This page contains descriptions and links to various datasets and data products derived from OCLEP reports
This page contains descriptions and links to various datasets and data products derived from OCLEP reports
Evidence by Country Explicitly Mentioned in October 2025 OCLEP Field Reports
OCLEP October 2025 evidence confirms that Cuba’s medical brigades abroad operate as a state-managed forced-labor and trafficking system. The pattern of wage retention, document confiscation, intimidation, and ethical coercion is now extensively documented. Host countries contracting these missions without independent oversight are complicit in enabling exploitation contrary to ILO and UN standards.
October 2025 OCLEP evidence confirms that Cuba’s domestic healthcare system remains in a state of systemic collapse. By redirecting personnel and resources abroad for revenue generation, the Cuban government has effectively dismantled its own public-health foundations, leaving citizens dependent on humanitarian aid and informal supply chains for survival.
Evidence by Country Explicitly Mentioned in November 2025 OCLEP Field Reports
The November 2025 OCLEP evidence confirms that Cuba’s medical missions operate as a state-administered system of forced labor and trafficking. The persistent combination of wage retention, document confiscation, coercive controls, falsification mandates, intimidation, sexual-coercion risks, and post-mission vulnerability constitutes a structural pattern rather than isolated abuse. Host-country governments that contract these programs without independent oversight risk becoming complicit in enabling forced labor, contrary to ILO and UN standards.
See OCLEP November 2025 report here
The November 2025 field-report cycle reinforces that Cuba’s medical missions—and parallel labor-export arrangements in construction, culture, maritime work, and industrial sectors across all regions examined, the evidence reveals practices that violate core international conventions on forced labor, freedom of movement, family unity, and the right to fair and safe working conditions including but not limited to:
· American Convention on Human Rights (ACHR)
· Convention on the Rights of the Child (CRC)
· International Covenant on Civil and Political Rights (ICCPR)
· International Covenant on Economic, Social and Cultural Rights (ICESCR)
· International Labour Organization (ILO) Convention 29
· International Labour Organization (ILO) Convention 105
· Universal Declaration of Human Rights (UDHR)
See OCLEP November 2025 report here
Cuba’s Forced-Labor State: Cross-Sector Coercion and the Central Role of Medical Missions
Data Collection: November 1-30, 2025.
Number of Field Reports: 15
· Evidence from 13 November 2025 field reports and survivor consultations shows that coercive practices—passport confiscation, wage expropriation, movement restrictions, surveillance, and family reprisals—are built into the design of medical missions and replicated across construction, cultural, industrial, and maritime sectors.
· Cuban state enterprises (SMC, UCCM, Servimed) control recruitment, deployment, financial flows, and disciplinary measures, retaining 70–90% of workers’ salaries and enforcing conditions incompatible with international labor and human-rights standards.
· Participation in missions reflects economic compulsion, not free choice.
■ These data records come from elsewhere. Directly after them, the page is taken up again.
Lemma leads_backendRun run w : leads w (snd (backendRun clock interference outage run w)).
Proof.
  revert w. apply preserves_bind; [typeclasses eauto| |].
  { intros w. apply leads_store_call. intros _. apply moves_guard. intros _. apply moves_load_ret. }
  intros [[[[raw desired] ownership] cursor] rollout].
  destruct (DecodeResolvedAgentRun raw); [|apply preserves_fail; typeclasses eauto].
  apply preserves_bind; [typeclasses eauto|apply preserves_guard; typeclasses eauto|]. intros _.
  destruct rollout; [|apply preserves_ret; typeclasses eauto].
  apply preserves_bind; [typeclasses eauto| |].
  { intros w. apply leads_store_call. intros _. apply moves_guard. intros _. apply moves_load_ret. }
  intros [active d]. destruct (DecodeResolvedAgentRun active);
    [apply preserves_ret|apply preserves_fail]; typeclasses eauto.
Qed.

(** ** The run a reconciliation works on was read from the store *)

(** [r] is the version the view [run] was read from, at or before [w]. *)
Definition seen (run : Run) (r : row) (w : world B) : Prop :=
  exists s t, row_record r = Some s /\ sr_view s = run /\ healthy t /\ In r t /\ rtc table_step t (w_table w).

Lemma seen_later run r w w' : rtc table_step (w_table w) (w_table w') -> seen run r w -> seen run r w'.
Proof. intros Hs (s & t & H1 & H2 & H3 & H4 & H5). exists s, t. split_and!; [done..|]. by etransitivity. Qed.

Lemma seen_view run r w : seen run r w ->
  v_RunID run = run_id r /\ v_Revision run = revision r /\ v_State run = state r /\
  v_DeleteRequested run = (delete_requested r =? 1)%Z /\ v_TerminalTarget run = terminal_target r.
Proof.
  intros (s & t & Hr & Hv & _). apply row_record_some in Hr as (x & k & V & ->). subst run. done.
Qed.

(** What the two reads of [backendRun] say about a row that is still there. *)
Lemma backendRun_describes run br w w' r :
  good w -> seen run r w -> backendRun clock interference outage run w = (Ok br, w') ->
  exists ta tb, rtc table_step (w_table w) ta /\ rtc table_step ta tb /\ rtc table_step tb (w_table w') /\
    (In r ta -> In r tb -> describes r br).
Proof.
  intros Hg Hseen H. pose proof (seen_view _ _ _ Hseen) as (Hid & _ & _ & Hdel & _).
  pose proof Hseen as (s & _ & Hrec & _).
  apply bind_ok in H as ([[[[raw desired] ownership] cursor] rollout] & w1 & H1 & H).
  assert (Hw1 : w_table w1 = called w /\ good w1 /\ (In r (called w) ->
    raw = (if negb (sr_pendingSnapshot s =? "") then sr_pendingSnapshot s else sr_snapshot s) /\
    desired = (if negb (sr_pendingSnapshot s =? "") then sr_pendingDigest s else v_SnapshotDigest (sr_view s)) /\
    ownership = sr_ownershipDigest s /\ cursor = sr_lifecycleCursor s /\ rollout = negb (sr_pendingSnapshot s =? ""))).
  { pose proof (leads_store_call (fun _ _ => backendSnapshot (v_RunID run)) w) as Hl. rewrite H1 in Hl. cbn in Hl.
    destruct (called_ok w Hg) as (Hh & _).
    destruct Hl as [Hg1 _]; [intros _; apply moves_guard; intros _; apply moves_load_ret|done|].
    unfold store_call in H1. fold (called w) in H1. destruct (outage (w_step w)); [done|].
    destruct (backendSnapshot (v_RunID run) (called w)) as [[v|e] t'] eqn:Eb; [|done]. injection H1 as -> <-. cbn.
    apply bind_ok in Eb as (u & t1 & Eg & Eb). apply guard_ok in Eg as [_ ->].
    apply bind_ok in Eb as (s' & t1 & El & Eb). pose proof (loadForUpdate_ok _ _ _ _ El) as (-> & _).
    injection Eb as <- <- <- <- <- <-. split; [done|]. split; [exact Hg1|]. intros Hin.
    by rewrite (load_found _ r s _ _ _ Hh Hin (eq_sym Hid) Hrec El). }
  destruct Hw1 as (Ht1 & Hg1 & Hread). destruct (called_ok w Hg) as (_ & _ & _ & Hs1).
  destruct (DecodeResolvedAgentRun raw) as [resolved|] eqn:Ed; [|done].
  apply bind_ok in H as (u & w2 & Hgd & H). apply guard_ok in Hgd as [_ ->].
  apply row_record_some in Hrec as (x & k & V & Es). subst s. cbn in Hread.
  destruct rollout.
  2: { injection H as <- <-. exists (called w), (called w). rewrite Ht1. split_and!; [done|apply rtc_refl|apply rtc_refl|].
       intros Hin _. destruct (Hread Hin) as (-> & -> & -> & -> & Hro). unfold describes. cbn. rewrite <- Hro.
       rewrite <- Hro in Ed. split_and!; done. }
  apply bind_ok in H as ([active d] & w2 & H2 & H).
  assert (Hw2 : w_table w2 = called w1 /\ (In r (called w1) -> active = snapshot r)).
  { destruct (called_ok w1 Hg1) as (Hh & _). unfold store_call in H2. fold (called w1) in H2.
    destruct (outage (w_step w1)); [done|]. destruct (ResolvedSnapshot (v_RunID run) (called w1)) as [[v|e] t'] eqn:Eb; [|done]. injection H2 as -> <-. cbn.
    apply bind_ok in Eb as (u2 & t1 & Eg & Eb). apply guard_ok in Eg as [_ ->].
    apply bind_ok in Eb as (s' & t1 & El & Eb). pose proof (loadForUpdate_ok _ _ _ _ El) as (-> & _).
    injection Eb as <- <- <-. split; [done|]. intros Hin.
    assert (Hrec : row_record r = Some (record_of r k (row_view r x k))) by (apply row_record_some; eauto).
    by rewrite (load_found _ r _ _ _ _ Hh Hin (eq_sym Hid) Hrec El). }
  destruct Hw2 as [Ht2 Hact]. destruct (called_ok w1 Hg1) as (_ & _ & _ & Hs2).
  destruct (DecodeResolvedAgentRun active) as [previous|] eqn:Ep; [|done]. injection H as <- <-.
  exists (called w), (called w1). rewrite Ht2. rewrite Ht1 in Hs2. split_and!; [done|done|apply rtc_refl|].
  intros Hin Hin2. destruct (Hread Hin) as (-> & -> & -> & -> & Hro). rewrite (Hact Hin2) in Ep. unfold describes. cbn.
  rewrite <- Hro. rewrite <- Hro in Ed. split_and!; done.
Qed.

(** ** Claims *)

(** The row version [r], leased to this process by its store call [n]. *)
Definition leased (n : nat) (r r' : row) : Prop :=
  r' = claim_update (rc_owner rc) (clock (2 * n + 1) + rc_lease rc) (clock (2 * n + 1)) (revision r + 1) r.

Lemma claim_leases run r v w w' :
  good w -> seen run r w -> claim rc clock interference outage run w = (Ok v, w') ->
  good w' /\ rtc table_step (w_table w) (w_table w') /\ In r (called w) /\ v_Revision v = revision r + 1 /\
  w_calls w' = w_calls w /\ w_step w' = S (w_step w) /\ Second <= rc_lease rc /\
  exists r', leased (w_step w) r r' /\ In r' (w_table w').
Proof.
  intros Hg Hseen H. pose proof (leads_claim run w Hg) as Hl. rewrite H in Hl. cbn in Hl. destruct Hl as [Hg' Hs].
  split; [done|]. split; [done|]. destruct (called_ok w Hg) as (Hh & Hc0 & Hc1 & Hsteps).
  unfold claim, store_call in H. fold (called w) in H. destruct (outage (w_step w)); [done|].
  destruct (Claim _ _ _ _ (called w)) as [[v'|e] t'] eqn:Ec; [|done]. injection H as <- <-. cbn.
  destruct (Claim_row _ _ _ _ _ _ _ Hh Hc0 Hc1 Ec) as (Hpos & r1 & Hin1 & Hid1 & Hrev1 & Hv & Hin'). cbn in *.
  destruct (seen_view _ _ _ Hseen) as (Hid & Hrev & _). destruct Hseen as (s & t & Hr & _ & Ht & Hint & Hst).
  assert (Hsweep : rtc table_step (called w) (map (sweep_row (clock (2 * w_step w))) (called w))).
  { apply steps_map. intros y Hy. by eapply sweep_row_step. }
  destruct (row_between t (called w) _ r Ht Hint ltac:(eauto) ltac:(by etransitivity) Hsweep) as [Hcall Hsw].
  { exists r1. split_and!; [done|congruence|congruence]. }
  assert (r1 = r) as ->.
  { eapply (pk_sorted_inj run_id); [apply (steps_healthy _ _ Hsweep Hh)|done|done|congruence]. }
  split_and!; [done|done|done|done|done|]. eexists. split; [|exact Hin']. reflexivity.
Qed.

Lemma leased_facts n r r' : leased n r r' ->
  run_id r' = run_id r /\ state r' = state r /\ reconcile_owner r' = Some (rc_owner rc) /\
  reconcile_until r' = Some (RFC3339 (clock (2 * n + 1) + rc_lease rc)) /\
  revision r' = revision r + 1 /\ forall br, describes r br -> describes r' br.
Proof. intros ->. split_and!; done. Qed.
The growing dependence of professionals on overseas deployments strengthens the coercive leverage of Cuban authorities.
· Cases documented in Italy and Canada—though outside OCLEP’s direct collection—illustrate that Cuban forced-labor schemes are expanding into jurisdictions presumed to have strong protections, revealing gaps in host-country due diligence.
· States that contract Cuban labor without ensuring independent oversight, contract transparency, and worker protections risk becoming de facto enablers of forced labor, contrary to obligations under ILO, UN, and Inter-American frameworks.
· Exiled professionals continue to describe coercion with clarity and consistency despite security risks, underscoring the need for protective mechanisms, documentation support, and pathways for safe reporting.
Despite fundamentally different methodologies and institutional mandates, OCLEP and BIICL converge on the same core findings: Cuban medical missions operate through systemic coercive practices that meet international indicators of forced labor and raise serious trafficking concerns. OCLEP’s testimony-driven, real-time monitoring reveals the lived experience and human cost of these practices, while BIICL’s longitudinal legal analysis explains how contractual frameworks and dominant humanitarian narratives have enabled their persistence. The convergence of bottom-up and top-down evidence substantially strengthens the credibility and robustness of both analyses.